Required action: Scan the entries below for the word "getattr", then copy each line that holds it.

Saved entries:
--*--

Fixpoint run (self : object) (positions : list Q) : result object :=
  match positions with
  | [] => Ok self
  | x :: rest => self' <- check_for_metastep self x ;; run self' rest
  end.

End WithSympy.

End metadynamicsPotentialSympy.

(** *** The methods of _bias_baseclass *)

Module BiasBaseclassMethods.

Import BiasOneD._bias_baseclass.

(** The built-in exception and warning classes and the built-in constants
    with a capital letter. *)
Definition exception_names : list string :=
  [ "ArithmeticError"; "AssertionError"; "AttributeError"; "BaseException";
    "BaseExceptionGroup"; "BlockingIOError"; "BrokenPipeError"; "BufferError";
    "BytesWarning"; "ChildProcessError"; "ConnectionAbortedError";
    "ConnectionError"; "ConnectionRefusedError"; "ConnectionResetError";
    "DeprecationWarning"; "EOFError"; "Ellipsis"; "EncodingWarning";
    "EnvironmentError"; "Exception"; "ExceptionGroup"; "False";
    "FileExistsError"; "FileNotFoundError"; "FloatingPointError";
    "FutureWarning"; "GeneratorExit"; "IOError"; "ImportError";
    "ImportWarning"; "IndentationError"; "IndexError"; "InterruptedError";
    "IsADirectoryError"; "KeyError"; "KeyboardInterrupt"; "LookupError";
    "MemoryError"; "ModuleNotFoundError"; "NameError"; "None";
    "NotADirectoryError"; "NotImplemented"; "NotImplementedError"; "OSError";
    "OverflowError"; "PendingDeprecationWarning"; "PermissionError";
    "ProcessLookupError"; "PythonFinalizationError"; "RecursionError";
    "ReferenceError"; "ResourceWarning"; "RuntimeError"; "RuntimeWarning";
    "StopAsyncIteration"; "StopIteration"; "SyntaxError"; "SyntaxWarning";
    "SystemError"; "SystemExit"; "TabError"; "TimeoutError"; "True";
    "TypeError"; "UnboundLocalError"; "UnicodeDecodeError";
    "UnicodeEncodeError"; "UnicodeError"; "UnicodeTranslateError";
    "UnicodeWarning"; "UserWarning"; "ValueError"; "Warning"; "WindowsError";
    "ZeroDivisionError" ]%string.

Definition is_builtin_name (x : string) : bool :=
  existsb (String.eqb x) (builtin_names ++ exception_names).

(** Reading a bare name inside a method, with the built-in names listed
    one by one. *)
Definition load_global (locals : namespace) (x : string) : result pyobj :=
  match lookup locals x with
  | Some v => Ok v
  | None =>
      match lookup module_globals x with
      | Some v => Ok v
      | None => if is_builtin_name x then Ok (PyObject x) else Raise NameError
      end
  end.

(** Reading an attribute of [self]: the attributes of the instance, then
    the body of the class. *)
Definition getattr (instance : namespace) (x : string) : result pyobj :=
  match lookup instance x with
  | Some v => Ok v
  | None => load_attr x
  end.

(** [return_bias_action], lines 54-63, up to the test of the [if]: the
    arguments of [isinstance] are evaluated before the call.  The name
    [langevinIntegrator] is read before either branch runs; the branches
    follow the call of [isinstance], whose result is an input. *)
Definition return_bias_action (isinstance : pyobj -> pyobj -> bool)
    (action : namespace -> pyobj) (instance : namespace) (self : pyobj)
    : result pyobj :=
  let locals := [ ("self", self) ]%string in
  _ <- load_global locals "isinstance" ;;
  _ <- load_global locals "self" ;;
  integrator <- getattr instance "integrator" ;;
  cls <- load_global locals "langevinIntegrator" ;;
  if isinstance integrator cls then Ok (action instance) else Raise TypeError.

--*--

Written solution:
Definition getattr (instance : namespace) (x : string) : result pyobj :=
  integrator <- getattr instance "integrator" ;;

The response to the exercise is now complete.